The hotel, which had been awarded the French palace rating in 2011, had, in view of its extension, acquired adjoining buildings to considerably enlarge its surface area to 5,500 square metres.
Three private lounges have been created, the gallery has been redesigned, the interior courtyard has been refurbished, and 14 rooms and suites have been added. The hotel now has 208 rooms instead of 194. And at the same time the entire historic figure of the century-old hotel (built in 1911) received a makeover.
During these works, architect Jean-Jacques ORY was chosen to renovate the hotel with its emblematic red blinds and geraniums and three interior designers were entrusted with very different tasks for the decoration.

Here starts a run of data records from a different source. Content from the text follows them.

(* ===== verification/Alloc.v ===== *)
(** * Block allocator (src/src/core/volume.c, volume_internal.h)

    The allocation bitmap and its bit operations, the zone allocator with its
    cursors, free counters and failure hints, the ENOSPC floor and the
    read-only space latch, and the free path with the save-point pin.  The
    model covers volumes without tier copies or raw mirrors, for which
    [wp25_on_free] does nothing. *)

From S2P Require Import Prelude.

Module Alloc.

(** ** Bitmaps: bit_get, bit_set, bit_clr *)

(** Source: core/volume_internal.h:1161-1161 [bit_get] *)
Definition bit_get (b : bytes) (i : Z) : bool :=
  Z.testbit (nthZ b (i / 8)) (i mod 8).

Definition upd_byte (f : Z -> Z) (b : bytes) (k : Z) : bytes :=
  alter f (Z.to_nat k) b.

(** Source: core/volume_internal.h:1163-1163 [bit_set] *)
Definition bit_set (b : bytes) (i : Z) : bytes :=
  upd_byte (fun x => u8 (Z.lor x (Z.shiftl 1 (i mod 8)))) b (i / 8).

(** Source: core/volume_internal.h:1165-1165 [bit_clr] *)
Definition bit_clr (b : bytes) (i : Z) : bytes :=
  upd_byte (fun x => Z.ldiff x (Z.shiftl 1 (i mod 8))) b (i / 8).

(** ** State *)

(** The superblock fields the engine works with.
    Source: core/invarifs.h:190-223 [invfs_superblock] *)
Record superblock := mkSb {
  sb_uuid : bytes;
  sb_state : Z;
  sb_block_size : Z;
  total_blocks : Z;
  metadata_zone_start : Z; metadata_zone_blocks : Z;
  raw_zone_start : Z; raw_zone_blocks : Z;
  shadow_zone_start : Z; shadow_zone_blocks : Z;
  reserved_blocks : Z;
  hard_min_blocks : Z;
  vol_flags : Z;
  format_version : Z;
  meta_reserved_pct : Z;
  meta_mapper_pba : Z; meta_mapper_blocks : Z
}.

Definition set_vol_flags x s :=
  mkSb (sb_uuid s) (sb_state s) (sb_block_size s) (total_blocks s)
    (metadata_zone_start s) (metadata_zone_blocks s) (raw_zone_start s)
    (raw_zone_blocks s) (shadow_zone_start s) (shadow_zone_blocks s)
    (reserved_blocks s) (hard_min_blocks s) x (format_version s)
    (meta_reserved_pct s) (meta_mapper_pba s) (meta_mapper_blocks s).

Definition INVFS_BLOCK_SIZE : Z := 4096.
Definition VOLF_READONLY : Z := 0x1.
Definition VOLF_RO_SPACE : Z := 0x4.
Definition VOLF_META : Z := 0x10.

(** [cursor], [free] and [fail_run] of one zone. *)
Record zone := mkZone { z_cursor : Z; z_free : Z; z_fail_run : Z }.

Inductive zone_id := ZRaw | ZShadow | ZArena.
Inductive alloc_type := AllocData | AllocMeta.

(** The allocator's part of [invfs_volume]. *)
Record avol := mkAvol {
  sb : superblock;
  bitmap : bytes;
  bitmap_blocks : Z;
  meta_type_bitmap : option bytes;
  seal_dirty : option bytes;
  raw_z : zone; shadow_z : zone; arena_z : zone;
  arena_start : Z; arena_blocks : Z;
  free_blocks : Z;
  meta_free_blocks : Z;
  bm_lo : Z; bm_hi : Z;
  a_ndev : Z;
  a_dev0_blocks : Z;
  retain_release : bool;
  spn_armed : bool;
  spn_nopin : bool;
  spn_bitmap : option bytes;
  meta_mapper : option (list Z);
  meta_mapper_n : Z
}.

Marie-José Pommereau was in charge of the new suites and rooms, inevitably in harmony with the previous ones as she had also designed them. On the first six floors of the hotel, the rooms are in a classic French style with Regency, Louis XV, and Louis XVI style furniture. The last two floors are in Art Deco style. Some suites have a view of the Eiffel Tower, including the Royale suite, the 450 square metres of which makes it one of the most spacious in the capital.
Bruno Moinard worked on the public areas, creating private rooms in new spacious areas with a ballroom feel.
Patrick Jouin and Sanjit Manku were chosen to work on the Alain Ducasse restaurant at the Plaza Athénée (3 Michelin stars) and the Le Bar du Plaza. They had already worked on the previous design. The two interior design projects are splendid and these unique places give customers an extraordinary experience. The restaurant is the epitome of elegance, combining modernity and classicism which enhances the culinary experience. ‘The space is designed in line with Alain Ducasse’s natural cuisine and his concern for perfect hospitality. First by highlighting the nature of the materials … Then by organising the space so that customers have an experience that is both extraordinary and very intimate’. explained Patrick Jouin. It included iconic bells! They serve as seats, concealing the chairs, providing an amazing visual effect while being reminiscent of kitchen bells. These works of art required over 3,500 hours of work.
One of the big challenges of this project was the short period for the works. The hotel had to close during the works, but management wanted to do everything to keep on its employees, who are essential to the success of this establishment. Over 100 employees had worked for the establishment for more than twenty years, and thirty others had been there more than thirty years. PLENDI by VINCI Construction completed the works in just eleven months.